(Information)

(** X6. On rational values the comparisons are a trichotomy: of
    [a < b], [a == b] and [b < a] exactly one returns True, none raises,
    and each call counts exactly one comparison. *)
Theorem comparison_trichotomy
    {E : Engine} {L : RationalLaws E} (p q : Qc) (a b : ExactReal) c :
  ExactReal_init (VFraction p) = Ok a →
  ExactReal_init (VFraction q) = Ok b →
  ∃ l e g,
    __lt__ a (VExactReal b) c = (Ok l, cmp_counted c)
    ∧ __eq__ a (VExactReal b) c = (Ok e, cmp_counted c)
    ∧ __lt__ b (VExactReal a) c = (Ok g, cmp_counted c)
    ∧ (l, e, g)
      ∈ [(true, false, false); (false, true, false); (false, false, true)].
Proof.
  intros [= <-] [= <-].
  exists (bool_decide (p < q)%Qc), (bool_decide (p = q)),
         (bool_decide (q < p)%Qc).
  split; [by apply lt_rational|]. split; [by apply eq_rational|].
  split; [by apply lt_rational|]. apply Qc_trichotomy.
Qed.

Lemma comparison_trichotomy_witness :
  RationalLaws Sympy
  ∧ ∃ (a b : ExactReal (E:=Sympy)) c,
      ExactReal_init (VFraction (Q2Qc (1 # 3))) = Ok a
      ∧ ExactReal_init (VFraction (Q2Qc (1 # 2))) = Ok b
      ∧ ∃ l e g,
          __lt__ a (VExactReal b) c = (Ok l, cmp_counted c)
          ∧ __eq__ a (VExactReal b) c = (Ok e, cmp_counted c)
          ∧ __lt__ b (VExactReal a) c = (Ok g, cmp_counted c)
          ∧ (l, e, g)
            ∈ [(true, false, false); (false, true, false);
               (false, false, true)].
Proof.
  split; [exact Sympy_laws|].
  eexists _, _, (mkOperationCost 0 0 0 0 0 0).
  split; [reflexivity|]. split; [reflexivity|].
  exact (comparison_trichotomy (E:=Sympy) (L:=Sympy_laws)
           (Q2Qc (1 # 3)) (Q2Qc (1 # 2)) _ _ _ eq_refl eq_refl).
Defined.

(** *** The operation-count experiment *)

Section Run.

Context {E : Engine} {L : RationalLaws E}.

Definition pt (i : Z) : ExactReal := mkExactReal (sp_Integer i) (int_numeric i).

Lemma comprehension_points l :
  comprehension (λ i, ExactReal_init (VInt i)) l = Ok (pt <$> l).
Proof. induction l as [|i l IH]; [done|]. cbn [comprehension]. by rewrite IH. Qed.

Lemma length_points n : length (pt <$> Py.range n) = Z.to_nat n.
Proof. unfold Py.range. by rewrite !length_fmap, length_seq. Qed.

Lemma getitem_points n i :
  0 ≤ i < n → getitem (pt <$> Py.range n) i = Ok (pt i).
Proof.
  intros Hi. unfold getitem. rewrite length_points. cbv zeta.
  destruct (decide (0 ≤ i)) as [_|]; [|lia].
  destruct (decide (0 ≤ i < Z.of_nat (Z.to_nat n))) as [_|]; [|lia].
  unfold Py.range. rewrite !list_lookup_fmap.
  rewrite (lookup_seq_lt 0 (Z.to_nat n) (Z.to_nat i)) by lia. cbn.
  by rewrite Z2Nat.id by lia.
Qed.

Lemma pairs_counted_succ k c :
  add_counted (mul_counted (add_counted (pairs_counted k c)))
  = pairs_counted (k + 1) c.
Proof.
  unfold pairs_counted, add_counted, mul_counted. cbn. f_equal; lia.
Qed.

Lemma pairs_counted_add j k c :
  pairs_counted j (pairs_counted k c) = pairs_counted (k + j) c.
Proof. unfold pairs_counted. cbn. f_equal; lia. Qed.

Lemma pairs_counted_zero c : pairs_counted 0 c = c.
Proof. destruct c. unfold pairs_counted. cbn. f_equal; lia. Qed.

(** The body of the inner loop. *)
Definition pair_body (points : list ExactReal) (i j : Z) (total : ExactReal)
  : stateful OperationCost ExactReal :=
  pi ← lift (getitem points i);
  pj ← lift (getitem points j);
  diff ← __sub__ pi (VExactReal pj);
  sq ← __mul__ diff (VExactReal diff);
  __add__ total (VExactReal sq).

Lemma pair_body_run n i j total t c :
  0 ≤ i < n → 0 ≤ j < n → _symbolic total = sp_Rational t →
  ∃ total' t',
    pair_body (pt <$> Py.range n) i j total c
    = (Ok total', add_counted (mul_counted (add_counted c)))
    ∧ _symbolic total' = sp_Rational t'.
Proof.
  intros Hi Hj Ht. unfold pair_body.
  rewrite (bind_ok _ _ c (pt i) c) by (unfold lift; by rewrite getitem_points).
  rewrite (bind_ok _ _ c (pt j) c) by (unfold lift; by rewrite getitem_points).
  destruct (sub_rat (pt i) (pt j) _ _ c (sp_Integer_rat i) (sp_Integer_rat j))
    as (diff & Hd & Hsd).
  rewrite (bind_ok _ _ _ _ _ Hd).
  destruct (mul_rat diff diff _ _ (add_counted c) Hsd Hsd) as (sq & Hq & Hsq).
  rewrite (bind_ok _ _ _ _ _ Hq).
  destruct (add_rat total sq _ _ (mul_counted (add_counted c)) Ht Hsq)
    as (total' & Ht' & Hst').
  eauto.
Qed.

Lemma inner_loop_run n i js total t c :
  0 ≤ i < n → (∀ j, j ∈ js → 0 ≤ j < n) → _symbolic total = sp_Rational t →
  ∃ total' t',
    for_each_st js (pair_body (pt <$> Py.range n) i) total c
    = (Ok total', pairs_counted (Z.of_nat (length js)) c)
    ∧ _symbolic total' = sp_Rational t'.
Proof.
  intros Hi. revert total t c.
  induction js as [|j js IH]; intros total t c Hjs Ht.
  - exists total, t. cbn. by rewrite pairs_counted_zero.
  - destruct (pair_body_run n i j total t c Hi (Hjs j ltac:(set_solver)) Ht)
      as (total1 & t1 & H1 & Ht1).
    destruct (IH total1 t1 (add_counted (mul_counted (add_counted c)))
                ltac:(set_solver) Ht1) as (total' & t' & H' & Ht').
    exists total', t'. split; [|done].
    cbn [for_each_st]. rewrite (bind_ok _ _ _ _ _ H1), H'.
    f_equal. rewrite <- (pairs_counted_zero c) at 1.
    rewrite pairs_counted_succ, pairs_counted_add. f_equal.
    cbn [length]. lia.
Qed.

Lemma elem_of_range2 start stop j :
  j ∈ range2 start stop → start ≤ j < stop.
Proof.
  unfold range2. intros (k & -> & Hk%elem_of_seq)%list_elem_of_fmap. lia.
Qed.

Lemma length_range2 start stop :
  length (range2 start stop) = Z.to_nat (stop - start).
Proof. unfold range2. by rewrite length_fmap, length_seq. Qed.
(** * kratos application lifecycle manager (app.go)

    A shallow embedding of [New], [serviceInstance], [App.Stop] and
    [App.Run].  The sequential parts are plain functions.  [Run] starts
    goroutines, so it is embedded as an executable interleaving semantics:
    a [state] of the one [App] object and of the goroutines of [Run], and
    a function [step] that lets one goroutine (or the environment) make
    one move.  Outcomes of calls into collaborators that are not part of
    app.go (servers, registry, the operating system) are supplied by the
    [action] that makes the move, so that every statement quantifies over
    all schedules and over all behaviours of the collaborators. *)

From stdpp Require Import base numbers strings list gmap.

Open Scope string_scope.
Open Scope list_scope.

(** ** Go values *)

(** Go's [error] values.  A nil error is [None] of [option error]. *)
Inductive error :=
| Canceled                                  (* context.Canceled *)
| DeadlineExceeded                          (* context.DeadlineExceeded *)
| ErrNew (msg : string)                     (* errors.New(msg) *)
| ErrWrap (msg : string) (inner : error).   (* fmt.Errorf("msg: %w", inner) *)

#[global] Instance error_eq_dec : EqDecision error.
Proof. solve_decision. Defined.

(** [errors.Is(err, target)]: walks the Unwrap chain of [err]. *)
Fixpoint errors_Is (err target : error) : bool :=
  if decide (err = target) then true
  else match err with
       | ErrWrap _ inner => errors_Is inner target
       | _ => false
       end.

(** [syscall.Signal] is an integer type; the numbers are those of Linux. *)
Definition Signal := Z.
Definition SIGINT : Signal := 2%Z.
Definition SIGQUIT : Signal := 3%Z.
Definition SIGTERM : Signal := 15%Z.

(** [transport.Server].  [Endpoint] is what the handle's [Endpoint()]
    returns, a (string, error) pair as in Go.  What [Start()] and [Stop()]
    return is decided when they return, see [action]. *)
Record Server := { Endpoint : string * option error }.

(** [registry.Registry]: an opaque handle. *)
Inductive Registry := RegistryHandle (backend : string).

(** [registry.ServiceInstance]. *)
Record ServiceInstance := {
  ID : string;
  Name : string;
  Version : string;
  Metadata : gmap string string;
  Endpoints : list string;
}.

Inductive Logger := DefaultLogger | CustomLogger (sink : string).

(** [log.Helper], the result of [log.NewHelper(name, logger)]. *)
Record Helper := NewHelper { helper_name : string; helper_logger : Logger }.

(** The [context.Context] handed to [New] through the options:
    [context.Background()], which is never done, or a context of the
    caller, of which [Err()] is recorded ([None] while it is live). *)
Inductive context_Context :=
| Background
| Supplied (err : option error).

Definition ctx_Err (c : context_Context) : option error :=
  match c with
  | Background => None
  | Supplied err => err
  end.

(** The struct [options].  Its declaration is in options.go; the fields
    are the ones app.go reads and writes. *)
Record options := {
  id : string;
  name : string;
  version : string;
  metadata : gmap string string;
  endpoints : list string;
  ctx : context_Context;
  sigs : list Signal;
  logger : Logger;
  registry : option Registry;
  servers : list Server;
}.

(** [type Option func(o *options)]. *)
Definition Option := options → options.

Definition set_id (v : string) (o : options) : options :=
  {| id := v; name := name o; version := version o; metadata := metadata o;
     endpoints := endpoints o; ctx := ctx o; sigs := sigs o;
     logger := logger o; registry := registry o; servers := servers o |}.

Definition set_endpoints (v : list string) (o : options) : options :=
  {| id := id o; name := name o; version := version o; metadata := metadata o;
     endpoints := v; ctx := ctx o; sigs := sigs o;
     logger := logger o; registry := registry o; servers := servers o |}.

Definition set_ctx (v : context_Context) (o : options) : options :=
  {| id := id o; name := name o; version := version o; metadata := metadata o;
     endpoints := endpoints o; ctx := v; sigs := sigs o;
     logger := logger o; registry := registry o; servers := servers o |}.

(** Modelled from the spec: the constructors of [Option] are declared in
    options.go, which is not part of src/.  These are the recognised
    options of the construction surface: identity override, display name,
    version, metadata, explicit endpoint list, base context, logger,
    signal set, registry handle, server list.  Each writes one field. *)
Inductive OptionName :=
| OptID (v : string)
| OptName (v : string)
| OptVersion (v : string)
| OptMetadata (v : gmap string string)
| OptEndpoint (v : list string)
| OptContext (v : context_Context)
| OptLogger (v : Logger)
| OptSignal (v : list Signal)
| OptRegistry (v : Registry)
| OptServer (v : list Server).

(End Information)
(Information)

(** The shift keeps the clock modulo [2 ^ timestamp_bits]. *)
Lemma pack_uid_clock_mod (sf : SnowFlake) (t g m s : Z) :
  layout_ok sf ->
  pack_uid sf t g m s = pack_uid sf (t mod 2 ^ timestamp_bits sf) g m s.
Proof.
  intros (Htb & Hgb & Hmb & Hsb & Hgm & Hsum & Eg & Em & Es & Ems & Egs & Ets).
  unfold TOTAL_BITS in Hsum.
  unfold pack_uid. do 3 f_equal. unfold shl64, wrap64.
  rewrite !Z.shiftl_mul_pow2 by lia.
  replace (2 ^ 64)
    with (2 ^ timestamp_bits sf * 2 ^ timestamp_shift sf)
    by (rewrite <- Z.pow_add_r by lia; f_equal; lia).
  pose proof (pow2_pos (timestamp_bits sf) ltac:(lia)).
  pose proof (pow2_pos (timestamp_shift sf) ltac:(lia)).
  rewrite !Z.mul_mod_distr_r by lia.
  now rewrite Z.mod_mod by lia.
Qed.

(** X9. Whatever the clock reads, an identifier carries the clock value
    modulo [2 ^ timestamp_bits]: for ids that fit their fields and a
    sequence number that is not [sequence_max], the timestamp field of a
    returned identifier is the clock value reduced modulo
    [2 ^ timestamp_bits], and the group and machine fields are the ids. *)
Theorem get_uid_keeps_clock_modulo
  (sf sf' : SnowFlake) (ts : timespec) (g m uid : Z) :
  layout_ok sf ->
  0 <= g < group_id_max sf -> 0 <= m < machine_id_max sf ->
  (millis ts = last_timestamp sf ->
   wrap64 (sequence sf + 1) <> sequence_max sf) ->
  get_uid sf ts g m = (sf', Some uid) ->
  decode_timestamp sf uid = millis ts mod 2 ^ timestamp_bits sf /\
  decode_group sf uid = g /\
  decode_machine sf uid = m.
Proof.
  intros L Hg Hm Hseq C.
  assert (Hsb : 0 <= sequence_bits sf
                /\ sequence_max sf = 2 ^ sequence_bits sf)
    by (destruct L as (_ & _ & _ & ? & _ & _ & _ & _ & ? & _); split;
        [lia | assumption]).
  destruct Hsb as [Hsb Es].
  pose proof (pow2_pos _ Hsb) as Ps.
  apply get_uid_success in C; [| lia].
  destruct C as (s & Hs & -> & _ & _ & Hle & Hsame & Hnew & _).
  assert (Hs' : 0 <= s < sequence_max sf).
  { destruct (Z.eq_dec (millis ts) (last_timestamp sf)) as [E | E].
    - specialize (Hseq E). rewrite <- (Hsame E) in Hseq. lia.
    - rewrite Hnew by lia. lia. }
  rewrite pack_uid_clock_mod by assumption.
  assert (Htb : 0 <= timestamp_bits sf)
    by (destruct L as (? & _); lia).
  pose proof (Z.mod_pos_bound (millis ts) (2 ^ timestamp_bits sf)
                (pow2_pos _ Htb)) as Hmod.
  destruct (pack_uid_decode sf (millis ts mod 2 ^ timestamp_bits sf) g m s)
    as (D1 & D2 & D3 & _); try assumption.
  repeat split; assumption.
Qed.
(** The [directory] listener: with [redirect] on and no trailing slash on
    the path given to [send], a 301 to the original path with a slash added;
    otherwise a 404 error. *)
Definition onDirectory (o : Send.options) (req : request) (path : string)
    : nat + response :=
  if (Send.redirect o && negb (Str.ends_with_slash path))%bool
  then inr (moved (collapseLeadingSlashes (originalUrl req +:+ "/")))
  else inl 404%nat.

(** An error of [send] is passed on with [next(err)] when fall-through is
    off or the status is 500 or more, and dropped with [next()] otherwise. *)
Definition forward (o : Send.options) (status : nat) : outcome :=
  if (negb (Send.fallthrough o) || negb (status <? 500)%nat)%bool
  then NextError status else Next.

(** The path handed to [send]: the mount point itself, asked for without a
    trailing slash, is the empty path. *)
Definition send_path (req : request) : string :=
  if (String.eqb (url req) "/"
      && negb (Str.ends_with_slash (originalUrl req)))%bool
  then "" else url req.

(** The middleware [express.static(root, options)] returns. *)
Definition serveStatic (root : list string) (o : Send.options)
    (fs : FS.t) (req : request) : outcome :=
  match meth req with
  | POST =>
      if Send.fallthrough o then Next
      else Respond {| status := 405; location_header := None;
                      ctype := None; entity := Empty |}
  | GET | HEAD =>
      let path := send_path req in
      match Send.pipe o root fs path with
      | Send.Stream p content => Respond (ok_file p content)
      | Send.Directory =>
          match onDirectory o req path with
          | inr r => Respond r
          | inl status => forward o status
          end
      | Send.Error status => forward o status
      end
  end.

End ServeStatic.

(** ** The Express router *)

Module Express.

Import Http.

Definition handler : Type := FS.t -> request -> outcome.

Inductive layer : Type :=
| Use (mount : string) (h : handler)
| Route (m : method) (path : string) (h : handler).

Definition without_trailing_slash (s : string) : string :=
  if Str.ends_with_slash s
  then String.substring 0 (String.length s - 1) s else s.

(End Information)
(Information)

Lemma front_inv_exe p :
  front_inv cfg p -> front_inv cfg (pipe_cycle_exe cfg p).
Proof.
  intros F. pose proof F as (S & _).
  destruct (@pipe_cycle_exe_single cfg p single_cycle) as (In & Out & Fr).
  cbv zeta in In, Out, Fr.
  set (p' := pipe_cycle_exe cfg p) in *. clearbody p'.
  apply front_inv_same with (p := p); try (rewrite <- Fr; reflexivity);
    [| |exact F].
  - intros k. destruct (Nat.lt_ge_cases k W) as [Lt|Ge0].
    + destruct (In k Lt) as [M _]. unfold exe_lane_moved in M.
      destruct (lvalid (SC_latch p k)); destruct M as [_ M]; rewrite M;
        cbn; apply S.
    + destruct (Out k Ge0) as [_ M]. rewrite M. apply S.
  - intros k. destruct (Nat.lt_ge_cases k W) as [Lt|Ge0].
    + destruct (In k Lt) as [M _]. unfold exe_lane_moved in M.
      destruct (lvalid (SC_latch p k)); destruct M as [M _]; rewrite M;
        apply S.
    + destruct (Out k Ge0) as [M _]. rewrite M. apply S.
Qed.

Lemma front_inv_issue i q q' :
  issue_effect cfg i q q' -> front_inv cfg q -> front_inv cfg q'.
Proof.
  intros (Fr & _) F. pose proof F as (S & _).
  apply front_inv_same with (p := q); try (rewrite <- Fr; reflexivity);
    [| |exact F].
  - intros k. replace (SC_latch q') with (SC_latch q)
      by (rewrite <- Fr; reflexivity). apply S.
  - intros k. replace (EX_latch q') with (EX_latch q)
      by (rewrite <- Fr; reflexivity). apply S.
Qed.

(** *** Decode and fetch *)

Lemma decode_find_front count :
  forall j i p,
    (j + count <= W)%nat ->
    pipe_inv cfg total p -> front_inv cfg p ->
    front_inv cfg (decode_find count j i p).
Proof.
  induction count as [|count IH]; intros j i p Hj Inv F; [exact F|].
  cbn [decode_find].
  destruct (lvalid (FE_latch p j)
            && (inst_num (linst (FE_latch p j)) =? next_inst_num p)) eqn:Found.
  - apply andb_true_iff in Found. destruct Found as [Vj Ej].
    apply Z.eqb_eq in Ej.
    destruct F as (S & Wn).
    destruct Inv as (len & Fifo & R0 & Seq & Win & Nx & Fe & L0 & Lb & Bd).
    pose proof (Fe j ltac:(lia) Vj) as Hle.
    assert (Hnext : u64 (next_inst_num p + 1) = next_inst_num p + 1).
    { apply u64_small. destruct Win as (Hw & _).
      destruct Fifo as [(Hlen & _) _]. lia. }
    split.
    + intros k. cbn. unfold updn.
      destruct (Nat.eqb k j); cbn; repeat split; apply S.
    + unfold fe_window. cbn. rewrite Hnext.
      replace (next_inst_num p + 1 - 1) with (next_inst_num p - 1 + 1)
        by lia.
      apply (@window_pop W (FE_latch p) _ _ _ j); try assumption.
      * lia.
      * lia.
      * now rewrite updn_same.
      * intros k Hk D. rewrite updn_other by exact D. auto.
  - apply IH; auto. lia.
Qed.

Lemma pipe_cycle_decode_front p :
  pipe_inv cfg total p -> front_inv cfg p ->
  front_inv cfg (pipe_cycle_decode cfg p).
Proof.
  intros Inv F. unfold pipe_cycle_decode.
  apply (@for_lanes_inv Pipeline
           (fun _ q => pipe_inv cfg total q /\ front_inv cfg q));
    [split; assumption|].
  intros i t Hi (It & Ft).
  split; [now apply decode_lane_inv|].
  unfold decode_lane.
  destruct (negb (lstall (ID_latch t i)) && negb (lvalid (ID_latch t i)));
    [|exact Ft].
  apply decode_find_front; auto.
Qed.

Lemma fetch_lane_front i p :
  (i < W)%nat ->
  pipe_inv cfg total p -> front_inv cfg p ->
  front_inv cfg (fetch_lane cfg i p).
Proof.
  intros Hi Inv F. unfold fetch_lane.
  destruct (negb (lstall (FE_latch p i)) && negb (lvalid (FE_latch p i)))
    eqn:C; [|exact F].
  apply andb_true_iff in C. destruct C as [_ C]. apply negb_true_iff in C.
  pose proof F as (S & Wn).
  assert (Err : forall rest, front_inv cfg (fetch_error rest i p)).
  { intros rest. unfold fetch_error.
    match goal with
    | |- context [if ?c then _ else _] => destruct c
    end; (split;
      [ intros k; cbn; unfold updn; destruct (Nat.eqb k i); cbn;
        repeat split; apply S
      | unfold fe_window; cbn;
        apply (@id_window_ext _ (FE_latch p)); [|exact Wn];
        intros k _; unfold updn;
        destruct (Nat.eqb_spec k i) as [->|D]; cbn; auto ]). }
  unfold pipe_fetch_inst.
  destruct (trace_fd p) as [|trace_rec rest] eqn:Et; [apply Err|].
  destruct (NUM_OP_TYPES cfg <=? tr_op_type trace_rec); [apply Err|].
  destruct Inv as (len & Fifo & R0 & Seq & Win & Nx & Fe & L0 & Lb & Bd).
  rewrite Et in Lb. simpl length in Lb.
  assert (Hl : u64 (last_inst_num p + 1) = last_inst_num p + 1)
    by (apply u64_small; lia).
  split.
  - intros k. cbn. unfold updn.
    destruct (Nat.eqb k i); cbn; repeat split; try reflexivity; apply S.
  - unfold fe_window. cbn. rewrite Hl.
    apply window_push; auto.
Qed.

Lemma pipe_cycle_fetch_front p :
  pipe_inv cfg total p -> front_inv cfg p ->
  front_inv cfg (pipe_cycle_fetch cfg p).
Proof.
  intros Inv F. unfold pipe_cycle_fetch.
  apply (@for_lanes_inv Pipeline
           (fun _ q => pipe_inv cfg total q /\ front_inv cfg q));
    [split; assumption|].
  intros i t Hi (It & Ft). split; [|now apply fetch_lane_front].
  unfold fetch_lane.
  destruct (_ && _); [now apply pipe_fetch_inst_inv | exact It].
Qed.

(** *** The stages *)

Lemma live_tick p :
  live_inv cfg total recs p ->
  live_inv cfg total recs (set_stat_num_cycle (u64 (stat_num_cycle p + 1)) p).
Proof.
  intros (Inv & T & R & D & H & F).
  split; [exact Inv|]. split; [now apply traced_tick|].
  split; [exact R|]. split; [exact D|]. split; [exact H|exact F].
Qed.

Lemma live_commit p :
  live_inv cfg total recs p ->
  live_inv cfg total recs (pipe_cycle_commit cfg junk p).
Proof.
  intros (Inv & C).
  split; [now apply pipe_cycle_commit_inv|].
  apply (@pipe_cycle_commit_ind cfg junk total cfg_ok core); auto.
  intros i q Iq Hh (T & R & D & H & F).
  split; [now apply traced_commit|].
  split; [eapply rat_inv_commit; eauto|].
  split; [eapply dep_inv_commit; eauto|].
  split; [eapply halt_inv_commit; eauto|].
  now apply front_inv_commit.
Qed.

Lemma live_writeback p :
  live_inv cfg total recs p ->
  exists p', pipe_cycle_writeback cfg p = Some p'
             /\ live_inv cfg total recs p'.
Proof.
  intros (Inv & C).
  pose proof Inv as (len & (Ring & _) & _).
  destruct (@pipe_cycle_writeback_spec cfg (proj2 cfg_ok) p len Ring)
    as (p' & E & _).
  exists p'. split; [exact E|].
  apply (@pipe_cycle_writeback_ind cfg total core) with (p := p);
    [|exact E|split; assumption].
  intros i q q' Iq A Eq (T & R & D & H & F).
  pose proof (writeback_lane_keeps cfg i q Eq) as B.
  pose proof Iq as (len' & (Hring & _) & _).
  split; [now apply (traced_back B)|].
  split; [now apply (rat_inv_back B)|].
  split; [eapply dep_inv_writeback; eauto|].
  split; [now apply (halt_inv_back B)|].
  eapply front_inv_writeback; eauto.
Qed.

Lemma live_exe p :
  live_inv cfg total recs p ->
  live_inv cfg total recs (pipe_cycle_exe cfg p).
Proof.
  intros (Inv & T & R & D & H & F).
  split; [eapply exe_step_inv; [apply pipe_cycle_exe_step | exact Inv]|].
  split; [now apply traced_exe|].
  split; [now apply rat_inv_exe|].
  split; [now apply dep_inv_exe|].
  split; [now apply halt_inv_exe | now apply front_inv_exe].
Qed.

(End Information)

§ What the exercise asks
In how many lines of the material above does the word "Hsame" appear? Reply with the number only.

§ Output for this task
2